(* ===== verification/FlexMemory.v ===== *)
(** * Runs of the Flexvolume driver

    The storage of [StorageMemory] and the host of [BlockNodeMemory], with a configuration
    file: the theorems about the driver are applied to runs of it. *)
From stdpp Require Import base tactics list gmap sets strings.
From S2P Require Import Prelude GoStrings GoRegexp Types ClientErrors Spec ClientCalls Annotations CsiUtil CsiUtilFacts StorageClient BlockVolume BlockVolumeFacts AttachmentFacts StorageMemory NetworkingClient ComputeClient Host NodeServices NodeServicesFacts NodeMemory Disk BlockNode DiskFacts BlockNodeFacts BlockNodeMemory Config Startup ConfigFacts StartupMemory Flexvolume FlexvolumeFacts FlexDriverFacts.

Definition flex_instance (id : string) : CoreInstance := {|
  ci_Id := Some id; ci_CompartmentId := Some "compartment"; ci_DisplayName := None; ci_AvailabilityDomain := None;
  ci_FaultDomain := None; ci_Region := None; ci_Shape := None; ci_LifecycleState := "RUNNING"; ci_FreeformTags := None;
  ci_DefinedTags := None |}.

Definition flex_compute : ComputeSdk storage_world := {|
  csdk_GetInstance id w := (Ret (flex_instance id), w);
  csdk_ListInstances c ad n page w := (Err missing_resource, w);
  csdk_ListVnicAttachments c i page w := (Err missing_resource, w);
  csdk_UpdateInstance id d w := (Err missing_resource, w);
|}.

(** The options of a call-out are given by name. *)
Definition flex_environment {S} : FlexEnvironment S := {|
  json_Options s := if decide (s = "options") then inr {[volumeNameKey := "ocid1.volume.a"; OptionFSType := "ext4"]}
                    else inl (Errorf "invalid character" []);
  json_DriverStatus st := inr (ds_Status st +:+ " " +:+ ds_Device st);
  os_Getenv name := if decide (name = "OCI_FLEXD_CONFIG_DIRECTORY") then "/etc/oci" else "";
  BuildKubeClient path w := (Ret (), w);
|}.

#[local] Existing Instances memory_storage storage_limits memory_nodes memory_storage_laws flex_compute flex_environment.
#[local] Existing Instances start_environment start_clients list_range plain_text.

Definition memory_flex_laws : FlexLaws storage_world.
Proof.
  constructor.
  - split_and!; by intros; intros w o w' [= _ <-].
  - by intros s p w o w' [= _ <-].
  - by intros id w o w' [= _ <-].
Qed.
#[local] Existing Instance memory_flex_laws.

Definition flex_start : storage_world := {| sw_vols := ∅; sw_atts := ∅ |}.
Definition flex_options : Options := {[volumeNameKey := "ocid1.volume.a"; OptionFSType := "ext4"]}.
Definition flex_attached := flex_Attach 1 flex_options "node" flex_start.
Definition flex_device : string := "/dev/disk/by-path/ip-169.254.2.2:3260-iscsi-iqn.2015-12.com.oracleiaas:1-lun-1".

Lemma flex_attached_eq : flex_Attach 1 flex_options "node" flex_start = (Ret (with_device flex_device), flex_attached.2).
Proof. vm_compute. reflexivity. Qed.

Lemma flex_Attach_exclusive_witness :
  exclusive "ocid1.volume.a" "compartment" flex_attached.2 ∧
  ∃ id a sd, atts flex_attached.2 !! id = Some a ∧ held "ocid1.volume.a" "instance" a ∧ target_named a sd ∧
    flex_device = device_path sd 1 ∧ (device_disk sd → NewFromDevicePath flex_device = Ret (iSCSIMounter (Some sd) "")).
Proof.
  destruct (flex_Attach_exclusive 1 flex_options "node" "ocid1.volume.a" memory_node "instance" "compartment" flex_start
              (Ret (with_device flex_device)) flex_attached.2) as (He & Ha & _).
  - reflexivity.
  - reflexivity.
  - intros w n w' [= <- _]. reflexivity.
  - reflexivity.
  - by intros w inst w' [= <- _].
  - intros id1 id2 a1 a2 H1. by vm_compute in H1.
  - intros id a H1. by vm_compute in H1.
  - exact flex_attached_eq.
  - split; [exact He|]. exact (Ha _ eq_refl eq_refl).
Defined.

(** A secret with the encoding of "password". *)
Definition secret_options : Options := {[OptionKeySecret +:+ "/pass" := "password"; OptionFSType := "ext4"]}.

(** One that is not in base64. *)
Definition bad_options : Options := {[OptionKeySecret +:+ "/pass" := "pass-word"]}.

Lemma DecodeKubeSecrets_roundtrip_witness :
  encoded secret_options = {[OptionKeySecret +:+ "/pass" := "cGFzc3dvcmQ="; OptionFSType := "ext4"]} ∧
  DecodeKubeSecrets (encoded secret_options) = Ret secret_options ∧ ∃ e, DecodeKubeSecrets bad_options = Err e.
Proof.
  split; [vm_compute; reflexivity|]. split; [exact (proj1 (DecodeKubeSecrets_roundtrip secret_options))|].
  refine (proj2 (DecodeKubeSecrets_roundtrip bad_options) (OptionKeySecret +:+ "/pass") "pass-word" _ _ _); vm_compute; reflexivity.
Defined.

(** ** Call-outs *)

#[local] Instance memory_driver : Driver storage_world := {|
  driver_Init := mret (Succeed "");
  driver_Attach := flex_Attach 1;
  driver_Detach dev name := mret (NotSupported "");
  driver_WaitForAttach dev opts := mret (with_device dev);
  driver_IsAttached := flex_IsAttached 1;
  driver_MountDevice dir dev opts := mret (NotSupported "");
  driver_UnmountDevice dir := mret (NotSupported "");
  driver_Mount dir opts := mret (NotSupported "");
  driver_Unmount dir := mret (NotSupported "");
|}.

Definition attach_args : list string := ["oci"; "attach"; "options"; "node"].

Lemma ExecDriver_callouts_witness :
  ExecDriver attach_args flex_start = (Ret ("Success " +:+ flex_device, 0%Z), flex_attached.2) ∧
  ExecDriver (W := storage_world) attach_args = exit_with (driver_Attach flex_options "node") ∧
  exits_with (W := storage_world) (ExecDriver ["oci"; "attach"; "options"]) 1.
Proof.
  split; [vm_compute; reflexivity|]. split.
  - refine (proj1 (proj1 (ExecDriver_callouts attach_args) _ _)). exact (callout_attach "oci" "options" flex_options "node" eq_refl).
  - refine (proj2 (ExecDriver_callouts ["oci"; "attach"; "options"]) _). intros call Hc. inversion Hc.
Defined.

(** ** The node *)

(** A text that has the arguments of the error, with the output of commands. *)
Definition full_text : ErrorText := {|
  Error e := match e with Errorf format args => format +:+ join " " args | _ => "" end;
  TargetService _ := "";
  OperationName _ := "" |}.
#[local] Existing Instance full_text.
#[local] Existing Instances disk_host_base disk_host disk_nodes disk_config disk_limits memory_disk_laws.

Definition flex_disk : Disk := {| disk_IQN := an_iqn; disk_IscsiIp := "169.254.2.2"; disk_Port := 3260 |}.
Definition flex_host : disk_world := {| dw_mounts := ∅; dw_sessions := ∅ |}.
Definition flex_mounted := flex_MountDevice "/mnt" a_device flex_options flex_host.
Definition flex_unmounted := flex_UnmountDevice "/mnt" flex_mounted.2.

Lemma flex_mount_unmount_witness :
  dw_mounts_at flex_mounted.2 "/mnt" = [["-t"; "ext4"; "-o"; "defaults"; a_device; "/mnt"]] ∧
  elements (dw_sessions flex_mounted.2) = [(an_iqn, "169.254.2.2:3260")] ∧ elements (dw_sessions flex_unmounted.2) = [] ∧
  flex_mounts flex_disk "/mnt" a_device flex_options flex_host flex_mounted.1 flex_mounted.2 ∧
  flex_unmounts "/mnt" flex_mounted.2 flex_unmounted.1 flex_unmounted.2.
Proof.
  split; [vm_compute; reflexivity|]. split; [vm_compute; reflexivity|]. split; [vm_compute; reflexivity|]. split.
  - refine (proj1 (flex_mount_unmount flex_disk "/mnt" a_device flex_options flex_host flex_mounted.1 flex_mounted.2) _ (surjective_pairing _)).
    vm_compute; reflexivity.
  - exact (proj2 (flex_mount_unmount flex_disk "/mnt" a_device flex_options flex_mounted.2 flex_unmounted.1 flex_unmounted.2) (surjective_pairing _)).
Defined.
•••
**Work item**:
Exactly repeat the lines above, from the opening line through the one with "From stdpp Require", and include nothing else.

**Result below**:
(* ===== verification/FlexMemory.v ===== *)
(** * Runs of the Flexvolume driver

    The storage of [StorageMemory] and the host of [BlockNodeMemory], with a configuration
    file: the theorems about the driver are applied to runs of it. *)
From stdpp Require Import base tactics list gmap sets strings.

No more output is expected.